I could also make a crassly political point, like of course liberals are psychotic given liberal authoritarianism, and of course conservatives are more balanced — after all, we're happier and we have better sex.

But actually, this is bigger than that. Adds Retraction Watch, "That 2012 paper has been cited 45 times, according to Thomson Reuters Web of Science."

I've been a harsh critic of shoddy scientific research. Criticizing American academia's liberal bias earned me a lot of pushback, mostly from progressives on Twitter patiently explaining to me that it's not "bias" to turn down equally qualified conservatives for tenure or promotion or their papers, since after all conservatives are intrinsically unreasonable and stupid (they could have added psychotic for good measure. After all, science proves it!).
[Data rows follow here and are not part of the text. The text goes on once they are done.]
Lemma rows_loop t tw names sql image rows :
  forall self w,
    savepoint (SqlDatabase self) = Some image ->
    let '(ok, self', w') :=
      UpdateCompleteTable_rows t tw names sql rows self w in
    elsewhere (databaseName (SqlDatabase self)) w w' /\
    registry w' = registry w /\
    (exists rest,
        trace w' = trace w ++ rest /\ Forall (insertPhase sql) rest /\
        (ok = true ->
         rest = flat_map (fun row => [EvPrepare sql;
                                      EvExecPrepared sql (rowTexts tw row)])
                         rows)) /\
    (ok = false ->
     disk w' (databaseName (SqlDatabase self)) = image /\
     self' = withDb (mkConn (databaseName (SqlDatabase self))
                            (isOpen (SqlDatabase self)) None) self) /\
    (ok = true ->
     self' = self /\ (calm w -> calm w') /\
     disk w' (databaseName (SqlDatabase self))
     = updateTable t
         (appended (disk w (databaseName (SqlDatabase self))) tw names rows)
         (disk w (databaseName (SqlDatabase self)))).
Proof.
  induction rows as [|row rows IH]; intros self w Sv;
    cbn [UpdateCompleteTable_rows].
  - refine (conj (elsewhere_refl _ w) (conj eq_refl (conj _ (conj _ _)))).
    + exists []. rewrite app_nil_r. auto.
    + discriminate.
    + intros _. refine (conj eq_refl (conj (fun H => H) _)).
      symmetry. apply updateTable_same. intros [n c r].
      reflexivity.
  - set (c := SqlDatabase self) in *.
    pose proof (prepareInsert_stepped c t names sql w) as St1.
    destruct (prepareInsert c t names sql w) as [prepared w1].
    cbn [snd] in St1.
    destruct prepared; cbn [negb].
    + pose proof (execInsert_result c t names sql (rowTexts tw row) w1) as Ins.
      destruct (execInsert c t names sql (rowTexts tw row) w1) as [done w2].
      destruct Ins as (Tr & Rg & Cm & El & Dk0 & Dk1).
      destruct done; cbn [negb].
      * specialize (IH self w2 Sv). fold c in IH.
        destruct (UpdateCompleteTable_rows t tw names sql rows self w2)
          as [[ok self'] w'].
        destruct IH as (El' & Rg' & (rest & Tr' & Ph & Ex) & Bad & Good).
        refine (conj _ (conj _ (conj _ (conj Bad _)))).
        -- eapply elsewhere_trans; [apply (stepped_elsewhere _ _ _ _ St1)|].
           eapply elsewhere_trans; eauto.
        -- rewrite Rg', Rg. apply (stepped_registry St1).
        -- exists (EvPrepare sql :: EvExecPrepared sql (rowTexts tw row) :: rest).
           split; [|split].
           ++ rewrite Tr', Tr, (stepped_trace St1).
              now rewrite <- !app_assoc.
           ++ repeat constructor; auto.
           ++ intros E. simpl. now rewrite (Ex E).
        -- intros E. destruct (Good E) as (-> & Cm' & Dk).
           refine (conj eq_refl (conj _ _)).
           ++ intros H. apply Cm', Cm, (stepped_calm St1), H.
           ++ rewrite Dk. destruct (Dk1 eq_refl) as (_ & ->).
              unfold current. rewrite (stepped_disk St1).
              unfold appended. rewrite landed_updateTable.
              rewrite updateTable_compose by reflexivity.
              apply updateTable_ext. intros [n cs rs] _.
              reflexivity.
      * pose proof (rollback_restores c w2 image Sv) as Rb.
        destruct (rollback c w2) as [c' w3].
        destruct Rb as (-> & Dk & Tr' & Rg' & _).
        refine (conj _ (conj _ (conj _ (conj _ _)))).
        -- intros p Hp. rewrite Dk, Hp, (Dk0 eq_refl).
           now rewrite (stepped_disk St1).
        -- rewrite Rg', Rg. apply (stepped_registry St1).
        -- exists [EvPrepare sql; EvExecPrepared sql (rowTexts tw row);
                   EvRollback].
           split; [|split].
           ++ rewrite Tr', Tr, (stepped_trace St1).
              now rewrite <- !app_assoc.
           ++ repeat constructor; auto.
           ++ discriminate.
        -- intros _. split; auto. now rewrite Dk, String.eqb_refl.
        -- discriminate.
    + pose proof (rollback_restores c w1 image Sv) as Rb.
      destruct (rollback c w1) as [c' w3].
      destruct Rb as (-> & Dk & Tr' & Rg' & _).
      refine (conj _ (conj _ (conj _ (conj _ _)))).
      * intros p Hp. rewrite Dk, Hp. now rewrite (stepped_disk St1).
      * rewrite Rg'. apply (stepped_registry St1).
      * exists [EvPrepare sql; EvRollback].
        split; [|split].
        -- rewrite Tr', (stepped_trace St1). now rewrite <- !app_assoc.
        -- repeat constructor; auto.
        -- discriminate.
      * intros _. split; auto. now rewrite Dk, String.eqb_refl.
      * discriminate.
Qed.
Contacted by Retraction Watch, the authors of the study hem and haw and say that their point was not about conservatives or liberals, but about the magnitude of differences between those camps. Yeah, right.

Actually, as independent reviewers point out, the paper itself is so shoddy that we conservatives shouldn't use it to crow about how liberals are psychos. The correlations are "spurious," explains one reviewer. And looking at the methodology, I couldn't help but agree.

The reason the study was made, and the reason it was published, and the reason it was cited so often despite its shoddy methodology, was simply to smear conservatives, and to use "science" as a weapon in our soul-deadening cultural-political war.

Isn't it time we see that this is killing science and its credibility? Isn't it time to do something about it? That is, if science is an actual disinterested pursuit, and not a priestly class that, like all priestly classes, eventually forgets its calling and just seeks to aggrandize its power and control the masses.

The political bias problem is merely the visible part of the iceberg.

Science's problems run much deeper. The social prestige associated with the word science has led to excesses in many directions, leading us to believe that "science" is the equivalent of "magic" when it is a specific and flawed process for doing important but limited things. We're not helped by the fact that most scientists are themselves ignorant about how science works.

The end result is that Big Science is now broken, with it being nearly certain now that most published research findings are false — and, most importantly, nobody has any idea what to do about it. And nobody is panicking! Because science is infallible, so how could anything be wrong with it?

It's time for scientists and the scientific establishment to wake up. Only 11 percent of preclinical cancer research could be reproduced according to a recent survey. False results have spawned entire fields of literature and of study and grants. And this is just one example. At stake is much more than political and culture wars.